Problem => Look through the data that follows and say how many of its lines contain "inversion", giving the number only.

Excerpted records =>

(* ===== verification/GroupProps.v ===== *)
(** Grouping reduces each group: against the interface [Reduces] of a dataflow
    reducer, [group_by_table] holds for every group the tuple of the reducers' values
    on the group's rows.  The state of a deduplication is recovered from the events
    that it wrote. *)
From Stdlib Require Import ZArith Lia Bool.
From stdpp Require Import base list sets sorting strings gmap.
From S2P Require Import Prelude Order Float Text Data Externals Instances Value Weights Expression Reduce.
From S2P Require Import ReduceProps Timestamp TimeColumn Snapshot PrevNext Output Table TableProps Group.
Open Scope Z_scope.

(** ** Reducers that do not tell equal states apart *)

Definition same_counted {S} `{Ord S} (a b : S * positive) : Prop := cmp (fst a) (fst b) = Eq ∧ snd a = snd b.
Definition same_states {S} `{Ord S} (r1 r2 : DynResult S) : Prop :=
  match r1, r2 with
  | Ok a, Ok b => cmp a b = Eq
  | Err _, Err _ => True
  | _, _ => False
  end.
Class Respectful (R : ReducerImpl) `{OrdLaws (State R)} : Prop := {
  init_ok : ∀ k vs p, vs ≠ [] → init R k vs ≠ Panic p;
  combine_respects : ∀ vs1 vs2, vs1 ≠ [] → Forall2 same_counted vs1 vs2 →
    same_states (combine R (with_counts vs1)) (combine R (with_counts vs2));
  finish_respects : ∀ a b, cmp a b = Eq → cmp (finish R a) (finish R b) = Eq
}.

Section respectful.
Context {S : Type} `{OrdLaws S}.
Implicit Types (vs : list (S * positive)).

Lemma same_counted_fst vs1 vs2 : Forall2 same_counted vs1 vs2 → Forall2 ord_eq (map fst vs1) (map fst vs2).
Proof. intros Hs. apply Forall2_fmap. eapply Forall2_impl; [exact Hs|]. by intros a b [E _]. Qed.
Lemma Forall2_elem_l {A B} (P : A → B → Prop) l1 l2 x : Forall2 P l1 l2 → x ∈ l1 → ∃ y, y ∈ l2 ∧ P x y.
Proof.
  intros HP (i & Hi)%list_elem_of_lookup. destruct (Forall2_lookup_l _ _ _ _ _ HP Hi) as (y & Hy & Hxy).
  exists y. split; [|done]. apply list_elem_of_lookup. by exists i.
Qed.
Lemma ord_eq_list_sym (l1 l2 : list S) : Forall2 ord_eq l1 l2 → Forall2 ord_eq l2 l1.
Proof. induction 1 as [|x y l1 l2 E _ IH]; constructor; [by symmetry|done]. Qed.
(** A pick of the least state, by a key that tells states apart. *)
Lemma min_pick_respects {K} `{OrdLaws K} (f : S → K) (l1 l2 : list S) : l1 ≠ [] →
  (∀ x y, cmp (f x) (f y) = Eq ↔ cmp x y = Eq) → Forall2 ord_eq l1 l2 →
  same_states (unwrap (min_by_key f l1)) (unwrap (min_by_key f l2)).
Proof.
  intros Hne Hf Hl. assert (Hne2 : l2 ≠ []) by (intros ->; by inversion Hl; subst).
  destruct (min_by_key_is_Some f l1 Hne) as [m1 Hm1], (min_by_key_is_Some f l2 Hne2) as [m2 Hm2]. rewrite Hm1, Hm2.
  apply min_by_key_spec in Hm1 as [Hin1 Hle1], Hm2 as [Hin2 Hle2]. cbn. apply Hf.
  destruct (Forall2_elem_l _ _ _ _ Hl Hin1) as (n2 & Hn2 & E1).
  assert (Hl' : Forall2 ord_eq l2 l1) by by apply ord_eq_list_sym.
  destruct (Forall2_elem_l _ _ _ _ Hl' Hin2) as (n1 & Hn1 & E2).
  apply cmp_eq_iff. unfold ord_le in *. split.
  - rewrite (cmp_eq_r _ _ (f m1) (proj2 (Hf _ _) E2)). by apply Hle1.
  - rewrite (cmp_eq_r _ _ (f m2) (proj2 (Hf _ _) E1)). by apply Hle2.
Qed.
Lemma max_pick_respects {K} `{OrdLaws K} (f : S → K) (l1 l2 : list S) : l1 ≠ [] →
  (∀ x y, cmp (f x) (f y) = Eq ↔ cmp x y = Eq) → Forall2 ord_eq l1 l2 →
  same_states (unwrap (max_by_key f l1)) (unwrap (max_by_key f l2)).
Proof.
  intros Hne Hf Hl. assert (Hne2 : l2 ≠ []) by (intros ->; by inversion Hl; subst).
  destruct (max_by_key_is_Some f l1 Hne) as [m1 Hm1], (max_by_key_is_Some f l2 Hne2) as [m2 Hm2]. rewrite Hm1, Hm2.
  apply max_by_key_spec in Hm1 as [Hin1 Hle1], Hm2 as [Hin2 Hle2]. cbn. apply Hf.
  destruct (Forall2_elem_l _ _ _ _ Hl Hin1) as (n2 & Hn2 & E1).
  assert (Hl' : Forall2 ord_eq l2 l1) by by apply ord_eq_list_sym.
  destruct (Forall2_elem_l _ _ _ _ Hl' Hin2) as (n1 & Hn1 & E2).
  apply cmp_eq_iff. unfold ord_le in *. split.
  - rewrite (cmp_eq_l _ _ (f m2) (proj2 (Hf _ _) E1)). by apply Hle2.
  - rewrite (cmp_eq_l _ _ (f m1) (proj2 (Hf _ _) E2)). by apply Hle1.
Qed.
...
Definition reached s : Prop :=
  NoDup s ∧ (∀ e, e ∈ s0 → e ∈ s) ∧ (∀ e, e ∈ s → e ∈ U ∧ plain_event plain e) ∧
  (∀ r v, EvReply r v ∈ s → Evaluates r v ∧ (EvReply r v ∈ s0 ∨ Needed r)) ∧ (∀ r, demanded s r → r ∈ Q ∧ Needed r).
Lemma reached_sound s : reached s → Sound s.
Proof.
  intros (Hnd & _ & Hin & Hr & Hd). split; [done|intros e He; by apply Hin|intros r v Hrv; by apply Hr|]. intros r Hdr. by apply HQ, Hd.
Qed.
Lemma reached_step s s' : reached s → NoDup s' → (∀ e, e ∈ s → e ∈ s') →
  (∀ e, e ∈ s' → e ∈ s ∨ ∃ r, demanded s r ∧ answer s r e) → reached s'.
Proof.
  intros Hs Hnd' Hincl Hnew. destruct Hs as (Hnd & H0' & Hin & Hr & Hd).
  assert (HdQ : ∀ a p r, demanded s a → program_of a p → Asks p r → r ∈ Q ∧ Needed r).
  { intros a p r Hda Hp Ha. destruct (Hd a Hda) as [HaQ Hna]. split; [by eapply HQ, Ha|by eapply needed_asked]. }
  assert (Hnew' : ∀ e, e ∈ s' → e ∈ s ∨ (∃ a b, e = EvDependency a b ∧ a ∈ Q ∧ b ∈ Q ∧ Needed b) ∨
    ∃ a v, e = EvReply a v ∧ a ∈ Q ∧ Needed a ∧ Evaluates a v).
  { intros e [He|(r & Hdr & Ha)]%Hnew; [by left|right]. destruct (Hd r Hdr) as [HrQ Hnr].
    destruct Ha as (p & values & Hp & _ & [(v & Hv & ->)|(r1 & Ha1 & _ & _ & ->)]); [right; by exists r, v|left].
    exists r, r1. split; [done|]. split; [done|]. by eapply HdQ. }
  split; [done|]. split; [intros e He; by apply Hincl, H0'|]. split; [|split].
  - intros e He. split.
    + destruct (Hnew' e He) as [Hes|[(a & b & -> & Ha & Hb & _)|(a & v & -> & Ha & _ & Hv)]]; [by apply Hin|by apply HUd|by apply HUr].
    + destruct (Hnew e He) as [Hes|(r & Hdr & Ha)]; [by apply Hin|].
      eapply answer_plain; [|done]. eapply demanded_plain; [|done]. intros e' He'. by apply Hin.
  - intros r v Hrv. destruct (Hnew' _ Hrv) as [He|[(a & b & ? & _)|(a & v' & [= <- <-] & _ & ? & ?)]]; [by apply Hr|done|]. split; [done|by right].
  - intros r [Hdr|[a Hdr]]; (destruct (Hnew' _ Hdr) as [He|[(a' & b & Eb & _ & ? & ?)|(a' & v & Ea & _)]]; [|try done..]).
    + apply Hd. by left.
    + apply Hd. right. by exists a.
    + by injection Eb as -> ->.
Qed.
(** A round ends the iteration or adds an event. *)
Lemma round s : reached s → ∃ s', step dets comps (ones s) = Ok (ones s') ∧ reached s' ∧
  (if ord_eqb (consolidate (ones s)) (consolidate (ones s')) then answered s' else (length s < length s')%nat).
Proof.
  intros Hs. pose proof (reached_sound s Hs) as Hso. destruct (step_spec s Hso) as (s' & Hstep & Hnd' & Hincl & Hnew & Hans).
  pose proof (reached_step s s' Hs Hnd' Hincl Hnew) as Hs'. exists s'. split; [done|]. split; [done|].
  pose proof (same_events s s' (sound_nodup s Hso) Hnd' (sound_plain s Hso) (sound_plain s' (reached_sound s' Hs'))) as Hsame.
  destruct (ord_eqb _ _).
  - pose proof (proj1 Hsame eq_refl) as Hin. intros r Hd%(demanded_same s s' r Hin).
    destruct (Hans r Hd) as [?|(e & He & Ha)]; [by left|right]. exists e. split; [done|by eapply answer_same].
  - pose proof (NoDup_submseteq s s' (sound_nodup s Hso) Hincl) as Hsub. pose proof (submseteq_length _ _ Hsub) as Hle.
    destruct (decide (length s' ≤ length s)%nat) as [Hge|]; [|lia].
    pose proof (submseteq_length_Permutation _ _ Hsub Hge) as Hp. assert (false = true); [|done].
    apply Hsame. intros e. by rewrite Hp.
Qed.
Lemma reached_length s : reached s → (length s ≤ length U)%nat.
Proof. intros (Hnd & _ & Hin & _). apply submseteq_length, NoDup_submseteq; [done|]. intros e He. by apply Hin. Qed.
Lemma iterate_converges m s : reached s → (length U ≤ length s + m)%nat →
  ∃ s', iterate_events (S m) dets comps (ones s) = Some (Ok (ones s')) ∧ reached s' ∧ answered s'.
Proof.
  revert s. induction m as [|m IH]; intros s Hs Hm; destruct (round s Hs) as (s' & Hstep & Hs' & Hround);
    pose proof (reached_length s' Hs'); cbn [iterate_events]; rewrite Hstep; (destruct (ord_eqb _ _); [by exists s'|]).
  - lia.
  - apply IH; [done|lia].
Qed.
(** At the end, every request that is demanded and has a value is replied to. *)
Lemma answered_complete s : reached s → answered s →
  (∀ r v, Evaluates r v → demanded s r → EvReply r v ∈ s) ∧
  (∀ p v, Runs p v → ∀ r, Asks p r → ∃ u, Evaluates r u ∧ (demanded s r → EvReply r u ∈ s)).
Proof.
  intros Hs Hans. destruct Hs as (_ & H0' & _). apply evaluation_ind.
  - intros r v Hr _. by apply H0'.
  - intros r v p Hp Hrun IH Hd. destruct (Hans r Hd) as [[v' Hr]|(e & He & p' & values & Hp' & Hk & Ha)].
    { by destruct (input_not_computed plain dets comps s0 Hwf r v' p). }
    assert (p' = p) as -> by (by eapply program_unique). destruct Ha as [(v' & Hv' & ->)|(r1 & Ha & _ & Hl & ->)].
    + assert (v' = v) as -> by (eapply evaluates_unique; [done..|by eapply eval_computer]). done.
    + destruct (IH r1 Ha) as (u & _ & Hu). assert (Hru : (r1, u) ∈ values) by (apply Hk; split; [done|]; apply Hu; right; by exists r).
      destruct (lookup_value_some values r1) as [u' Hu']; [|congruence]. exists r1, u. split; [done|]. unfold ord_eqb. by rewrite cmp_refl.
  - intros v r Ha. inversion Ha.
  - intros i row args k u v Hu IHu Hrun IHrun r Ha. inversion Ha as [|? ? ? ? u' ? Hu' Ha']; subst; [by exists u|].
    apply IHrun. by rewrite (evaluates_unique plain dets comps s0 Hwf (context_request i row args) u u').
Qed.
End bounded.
==
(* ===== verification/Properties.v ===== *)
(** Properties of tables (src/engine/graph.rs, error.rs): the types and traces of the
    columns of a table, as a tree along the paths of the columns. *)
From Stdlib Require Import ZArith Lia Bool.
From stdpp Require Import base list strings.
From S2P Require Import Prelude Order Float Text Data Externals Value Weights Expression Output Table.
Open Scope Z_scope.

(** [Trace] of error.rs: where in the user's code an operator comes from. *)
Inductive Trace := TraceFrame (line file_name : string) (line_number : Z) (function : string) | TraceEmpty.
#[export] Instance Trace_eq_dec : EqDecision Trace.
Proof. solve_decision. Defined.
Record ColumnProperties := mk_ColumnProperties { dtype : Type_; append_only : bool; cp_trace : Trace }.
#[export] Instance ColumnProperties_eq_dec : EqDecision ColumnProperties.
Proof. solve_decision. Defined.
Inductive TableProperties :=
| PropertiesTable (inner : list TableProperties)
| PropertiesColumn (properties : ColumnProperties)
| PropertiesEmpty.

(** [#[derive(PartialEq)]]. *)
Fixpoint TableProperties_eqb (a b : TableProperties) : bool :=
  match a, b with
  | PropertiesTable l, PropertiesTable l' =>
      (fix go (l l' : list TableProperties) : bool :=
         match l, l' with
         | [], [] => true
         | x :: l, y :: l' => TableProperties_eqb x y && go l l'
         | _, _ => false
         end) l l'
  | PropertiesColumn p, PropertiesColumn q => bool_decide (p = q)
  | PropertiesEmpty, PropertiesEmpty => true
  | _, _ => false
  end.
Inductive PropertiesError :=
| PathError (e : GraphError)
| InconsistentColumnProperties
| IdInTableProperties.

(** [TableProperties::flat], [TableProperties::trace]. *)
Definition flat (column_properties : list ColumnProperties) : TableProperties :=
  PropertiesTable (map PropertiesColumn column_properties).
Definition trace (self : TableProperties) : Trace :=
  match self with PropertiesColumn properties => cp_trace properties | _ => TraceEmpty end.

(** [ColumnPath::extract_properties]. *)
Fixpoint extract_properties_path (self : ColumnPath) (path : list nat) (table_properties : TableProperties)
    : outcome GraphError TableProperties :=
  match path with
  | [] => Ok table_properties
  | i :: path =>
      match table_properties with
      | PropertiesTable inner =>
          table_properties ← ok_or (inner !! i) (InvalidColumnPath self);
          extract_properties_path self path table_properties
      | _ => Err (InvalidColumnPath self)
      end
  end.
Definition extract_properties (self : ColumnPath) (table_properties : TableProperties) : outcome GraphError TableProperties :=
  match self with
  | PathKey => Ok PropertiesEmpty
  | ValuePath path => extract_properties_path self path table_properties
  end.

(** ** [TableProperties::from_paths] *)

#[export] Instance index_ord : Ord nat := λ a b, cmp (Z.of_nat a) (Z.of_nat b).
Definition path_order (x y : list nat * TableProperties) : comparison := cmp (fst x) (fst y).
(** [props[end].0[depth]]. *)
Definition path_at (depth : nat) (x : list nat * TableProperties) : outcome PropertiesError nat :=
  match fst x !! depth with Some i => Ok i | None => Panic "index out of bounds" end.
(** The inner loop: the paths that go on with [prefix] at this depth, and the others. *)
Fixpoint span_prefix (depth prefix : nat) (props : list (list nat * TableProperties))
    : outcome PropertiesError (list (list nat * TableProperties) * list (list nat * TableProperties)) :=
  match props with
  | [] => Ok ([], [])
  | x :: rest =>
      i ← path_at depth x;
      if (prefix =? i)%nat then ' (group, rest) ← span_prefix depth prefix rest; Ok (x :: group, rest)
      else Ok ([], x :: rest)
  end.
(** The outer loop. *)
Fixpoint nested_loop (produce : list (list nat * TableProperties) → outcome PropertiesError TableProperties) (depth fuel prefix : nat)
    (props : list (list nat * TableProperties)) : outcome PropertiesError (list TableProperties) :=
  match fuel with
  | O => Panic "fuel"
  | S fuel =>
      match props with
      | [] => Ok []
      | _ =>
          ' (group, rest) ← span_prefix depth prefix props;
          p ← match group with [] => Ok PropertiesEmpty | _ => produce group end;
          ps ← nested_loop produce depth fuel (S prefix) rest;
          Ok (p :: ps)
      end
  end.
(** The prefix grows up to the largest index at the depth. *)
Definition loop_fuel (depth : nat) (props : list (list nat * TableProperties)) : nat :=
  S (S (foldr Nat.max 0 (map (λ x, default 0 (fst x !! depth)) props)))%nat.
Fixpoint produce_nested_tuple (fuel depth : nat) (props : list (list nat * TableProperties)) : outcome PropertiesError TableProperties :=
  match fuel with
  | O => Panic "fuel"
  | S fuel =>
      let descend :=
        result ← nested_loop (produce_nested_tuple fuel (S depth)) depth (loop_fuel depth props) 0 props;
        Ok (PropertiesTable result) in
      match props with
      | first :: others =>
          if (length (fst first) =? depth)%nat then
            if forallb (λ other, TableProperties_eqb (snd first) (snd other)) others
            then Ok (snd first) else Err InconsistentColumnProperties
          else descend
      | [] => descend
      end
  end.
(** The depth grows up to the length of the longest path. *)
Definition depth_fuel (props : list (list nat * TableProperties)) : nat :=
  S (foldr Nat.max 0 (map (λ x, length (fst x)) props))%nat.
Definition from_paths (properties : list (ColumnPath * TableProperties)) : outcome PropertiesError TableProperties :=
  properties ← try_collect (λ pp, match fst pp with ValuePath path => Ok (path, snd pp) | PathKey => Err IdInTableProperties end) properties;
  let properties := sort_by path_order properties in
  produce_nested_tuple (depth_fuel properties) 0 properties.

Exercise result => 4